The center said the Treasury Department would be operating with “dangerously low” cash reserves after Memorial Day and that each day in June would carry increasing risk. The department has used accounting maneuvers known as extraordinary measures to delay a default since the United States technically hit the debt ceiling in January, but those are expected to run out soon.
The center noted that the federal government could get a reprieve if it could muster enough revenue to do so until June 15, when quarterly tax payments are due. This could push back a default, the so-called X date, to July.
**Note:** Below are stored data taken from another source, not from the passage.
(** When the request for message [j] of the batch is made and the provider
    answers it with an error of a stopping class, the task returns with
    that call and its warning as the last two events. *)
Lemma sendFrom_stops_at config uids ms :
  forall i tr j m e,
    ms !! j = Some m ->
    sendReply config (length (calls tr) + j) m = Some e ->
    classify e <> InvalidToken ->
    (length (calls tr) + j < length (calls (snd (sendFrom config uids i ms tr))))%nat ->
    exists pre,
      sendFrom config uids i ms tr =
      (Returned tt,
       tr ++ pre ++ [Call (sendCall config m); Log Warn (stopWarning e)]) /\
      calls pre = map (sendCall config) (take j ms).
Proof.
  induction ms as [|m0 rest IH]; intros i tr j m e Hj Hr Hc Hmade;
    [discriminate|].
  destruct j as [|j].
  - injection Hj as ->. rewrite Nat.add_0_r in Hr.
    exists []. now rewrite (sendFrom_stopped config uids i m rest tr e Hr Hc).
  - cbn in Hj.
    assert (Hnext : forall tr1 : Trace,
      length (calls tr1) = S (length (calls tr)) ->
      calls tr1 = calls tr ++ [sendCall config m0] ->
      (forall suffix, tr1 = tr ++ suffix ->
        (length (calls tr) + S j <
           length (calls (snd (sendFrom config uids (S i) rest tr1))))%nat ->
        exists pre,
          sendFrom config uids (S i) rest tr1 =
          (Returned tt,
           tr ++ pre ++ [Call (sendCall config m); Log Warn (stopWarning e)]) /\
          calls pre = map (sendCall config) (take (S j) (m0 :: rest)))).
    { intros tr1 Hlen Hcalls suffix -> Hm.
      destruct (IH (S i) (tr ++ suffix) j m e Hj) as (pre & Heq & Hpre).
      - rewrite Hlen. now replace (S (length (calls tr)) + j)%nat
          with (length (calls tr) + S j)%nat by lia.
      - exact Hc.
      - rewrite Hlen. lia.
      - exists (suffix ++ pre). split.
        + rewrite Heq. now rewrite <- !app_assoc.
        + rewrite calls_app, Hpre. cbn [take map]. f_equal.
          rewrite calls_app in Hcalls. apply app_inv_head in Hcalls.
          now rewrite Hcalls. }
    destruct (sendReply config (length (calls tr)) m0) as [e0|] eqn:Hr0.
    + destruct (classify e0) eqn:Hc0.
      1,2,4: exfalso;
        rewrite (sendFrom_stopped config uids i m0 rest tr e0 Hr0) in Hmade
          by congruence;
        cbn [snd] in Hmade; rewrite calls_app, length_app in Hmade;
        cbn in Hmade; lia.
      destruct (uids !! i) as [u|] eqn:Hu.
      * rewrite (sendFrom_dropped config uids i m0 rest tr e0 u Hr0 Hc0 Hu) in *.
        eapply (Hnext (tokenDropped config tr m0 e0 u)).
        -- rewrite tokenDropped_calls, length_app. cbn. lia.
        -- apply tokenDropped_calls.
        -- unfold tokenDropped. reflexivity.
        -- exact Hmade.
      * exfalso.
        rewrite (sendFrom_no_owner config uids i m0 rest tr e0 Hr0 Hc0 Hu)
          in Hmade.
        cbn [snd] in Hmade.
        rewrite calls_app, length_app in Hmade. cbn in Hmade. lia.
    + rewrite (sendFrom_accepted config uids i m0 rest tr Hr0) in *.
      eapply (Hnext (tr ++ [Call (sendCall config m0)])).
      * apply calls_snoc_call.
      * now rewrite calls_app.
      * reflexivity.
      * exact Hmade.
Qed.

(** ** Deliveries *)

(** C7. When the provider accepts every message of a delivery, [sendFcm]
    makes exactly one provider call per prepared message, in list order,
    and issues no device-store delete (it leaves nothing else in the trace
    either). *)
Theorem sendFcm_all_accepted rcpt config messages uids :
  PrepareNotifications rcpt config = (messages, uids) ->
  (forall k m, messages !! k = Some m -> sendReply config k m = None) ->
  outcome (sendFcm rcpt config) = Returned tt /\
  run (sendFcm rcpt config) = map Call (map (sendCall config) messages) /\
  calls (run (sendFcm rcpt config)) = map (sendCall config) messages /\
  length (calls (run (sendFcm rcpt config))) = length messages /\
  deletes (run (sendFcm rcpt config)) = [].
Proof.
  intros Hprep Hok. unfold outcome, run, sendFcm. rewrite Hprep.
  rewrite sendFrom_all_accepted by (intros j m Hj; now apply Hok).
  cbn [fst snd app]. rewrite calls_of_calls, deletes_of_calls, length_map.
  repeat split; reflexivity.
Qed.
However, Treasury Secretary Janet L. Yellen said this week that she thinks the federal government is unlikely to have enough cash to go to mid-June.
In a letter to Congress on Monday, Yellen reiterated her estimate that Date X could arrive as early as June 1. His warning was not accompanied by caveats included in his previous updates, which had suggested government cash reserves could last a few more weeks. Instead, she emphasized the urgency of the situation.
“If Congress fails to raise the debt ceiling, it would cause serious hardship for American families, harm our position as a global leader, and raise questions about our ability to advance our national security interests,” Ms. Yelen.
As Date X approached, the Treasury Department checked with federal agencies on the upcoming spending schedule. The Treasury recently sent a memo to the agencies asking if any scheduled payments might be delayed. The Washington Post reported earlier on the memo.
The communication is similar to what the Treasury Department conveyed during the 2021 debt ceiling standoff and is part of how it manages its cash reserves.
“To produce an accurate forecast around the debt limit, it is essential that the Treasury has up-to-date information on the magnitude and timing of agency payments,” said Lily Adams, spokeswoman for the Treasury. “As in previous episodes of debt restraint, the Treasury will continue to communicate regularly with all aspects of the federal government on their planned spending.”